Pero el apoyo que estas frases aparentemente proporcionan a la idea popular, desaparece totalmente cuando nos damos cuenta de que expresan un solo aspecto de la esperanza cristiana, su aspecto actual. La salvación de Dios no está ahora sobre la tierra; en verdad, todavía no es un hecho cumplido en ninguna parte, excepto en la persona de Cristo. Tan sólo existe en la mente divina como un propósito, y en detalle, ese propósito está especialmente relacionado con aquellos a los cuales Jehová, en su divina presciencia, considera como salvos, de quienes se dice que están «escritos en el libro,» esto es, inscritos en el «libro de memoria delante de él» (Malaquías 3:16). Por lo tanto el único lugar de recompensa, en la actualidad, está en el cielo, adonde el ojo instintivamente se dirige como la fuente de su manifestación. Este es especialmente el caso cuando se toma en cuenta que Jesús, la promesa de esta recompensa y su germen mismo, está en el cielo. Estando él allí, el cual es nuestra vida, la herencia incontaminada está actualmente allí; porque existe en él en propósito, en garantía y en germen. En la actualidad nuestra salvación no tiene ninguna clase de existencia en ninguna otra parte, sino que está en el cielo en reserva, «reservada en los cielos» como lo expresa Pedro. Cuando algo está reservado implica que cuando se necesite se sacará a luz. Y así es como Pedro habla en el mismo capítulo. El dice que la salvación que está reservada en los cielos es una «gracia que se os traerá cuando Jesucristo sea manifestado» (1 Pedro 1:13). En capítulos posteriores veremos que no se confiere sobre ninguno sino «cuando Jesucristo sea manifestado,» de quien se dice que «su recompensa viene con él» (Isaías 40:10; Apocalipsis 22:12).

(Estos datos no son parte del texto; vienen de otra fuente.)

Definition isOneOf (cmp : ScanCompare) (cmps : list ScanCompare) : bool := existsb (λ c, bool_decide (cmp = c)) cmps.
Definition hasMask (config : ScanConfig) (previous : Loaded) : option ScanError :=
  if negb (ld_count previous =? 0) && bool_decide (sc_valueType config = VAll) && negb (ld_hasAllTypes previous)
  then Some (InvalidArgument (bs "All-type scan candidates are missing; start a fresh All-type scan"))
  else if negb (ld_count previous =? 0) && ld_hasAllTypes previous && negb (bool_decide (sc_valueType config = VAll))
          && (allCandidateFor (sc_valueType config) =? 0)
  then Some (InvalidArgument (bs "Select one of the All-type numeric types or start a fresh scan"))
  else None.
(** The data format of the samples against the one asked for. *)
Definition formatConflict (requested config : ScanConfig) (format : option (ByteOrder * Z)) : option ScanError :=
  match format with
  | None => None
  | Some (order, width) =>
      if bool_decide (sc_byteOrder requested = OrderUnknown) && scanNeedsByteOrder config && negb (bool_decide (order = OrderUnknown))
         && negb (bool_decide (order = sc_byteOrder config))
      then Some (InvalidArgument (bs "The next scan data byte order differs from the captured samples"))
      else if (sc_pointerWidth requested =? 0) && scanNeedsPointerWidth config && negb (width =? 0) && negb (width =? sc_pointerWidth config)
      then Some (InvalidArgument (bs "The next scan pointer width differs from the captured samples"))
      else None
  end.
Definition blockCompares : list ScanCompare := [CmpExact; CmpChanged; CmpUnchanged; CmpSameAsFirst; CmpUnknown].
Definition nextCompareError (config : ScanConfig) : option ScanError :=
  match sc_valueType config with
  | VGrouped =>
      if bool_decide (sc_groupedTerms config = [])
      then Some (InvalidArgument (bs "ValueType::Grouped requires grouped terms (use parseGrouped)"))
      else if groupedSize config =? 0
      then Some (InvalidArgument (bs "ValueType::Grouped has invalid grouped terms"))
      else if negb (isOneOf (sc_compareType config) blockCompares)
      then Some (InvalidArgument (bs "ValueType::Grouped next scan supports exact/changed/unchanged/samefirst/unknown"))
      else None
  | VCustom =>
      if sc_customValueSize config =? 0
      then Some (InvalidArgument (bs "ValueType::Custom requires customValueSize > 0"))
      else if isCompare config CmpExact && bool_decide (sc_customFormula config = [])
      then Some (InvalidArgument (bs "ValueType::Custom exact next scan requires customFormula"))
      else if negb (isOneOf (sc_compareType config) blockCompares)
      then Some (InvalidArgument (bs "ValueType::Custom next scan supports exact/changed/unchanged/samefirst/unknown"))
      else None
  | VString | VUnicodeString | VByteArray | VBinary =>
      if isOneOf (sc_compareType config) [CmpGreater; CmpLess; CmpBetween; CmpIncreasedBy; CmpDecreasedBy]
      then Some (InvalidArgument (bs "Text, byte array and binary scans support exact, changed, unchanged and same as first"))
      else None
  | _ => None
  end.

(** The exact needles, computed once. *)
Definition stringNeedleOf (config : ScanConfig) : option bytes :=
  if bool_decide (sc_valueType config = VString) && isCompare config CmpExact
  then encodeStringBytes (sc_stringValue config) (sc_stringEncoding config) else Some [].
Definition unicodeNeedleOf (config : ScanConfig) : option bytes :=
  if bool_decide (sc_valueType config = VUnicodeString) then utf16Bytes (sc_stringValue config) (sc_byteOrder config) else Some [].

Las frases mencionadas indican de manera general que la salvación procede del Señor; y como el Señor está en el cielo, procede del cielo; y como la salvación aún no se manifiesta, se puede decir correctamente que en la actualidad está en el cielo. Pero, sobre la pregunta específica de si los hombres van o no al cielo, la evidencia bíblica muestra terminantemente que a ningún hijo de la raza de Adán se le ofrece entrada a los santos e inaccesibles dominios donde mora Dios. Dios «habita en luz inaccesible» (1 Timoteo 6:16). Cristo declara enfáticamente: «Nadie subió al cielo, sino el que descendió del cielo; el Hijo del Hombre, que está en el cielo» (Juan 3:13).


En conformidad con esta declaración, no tenemos registro en las Escrituras de ninguno que haya entrado en el cielo. Elías fue quitado de la tierra; lo mismo se le ocurrió a Enoc, pero la declaración de Cristo nos prohíbe suponer que fueron llevados a «los cielos de los cielos,» los cuales son de Jehová (Salmos 115:16). La declaración de que fueron «al cielo» no implica necesariamente que fueron a la morada del Altísimo. La palabra «cielo» se usa en sentido general para designar el firmamento que está arriba de nosotros, que sabemos es una ancha expansión, mientras que «los cielos de los cielos» se refiere a la región habitada por Dios. Si se preguntase, «¿dónde está ese lugar?,» la respuesta sería: nadie lo sabe; porque no hay ningún testimonio sobre el tema, aparte del de Cristo, que demuestra que ellos no fueron al cielo referido por él.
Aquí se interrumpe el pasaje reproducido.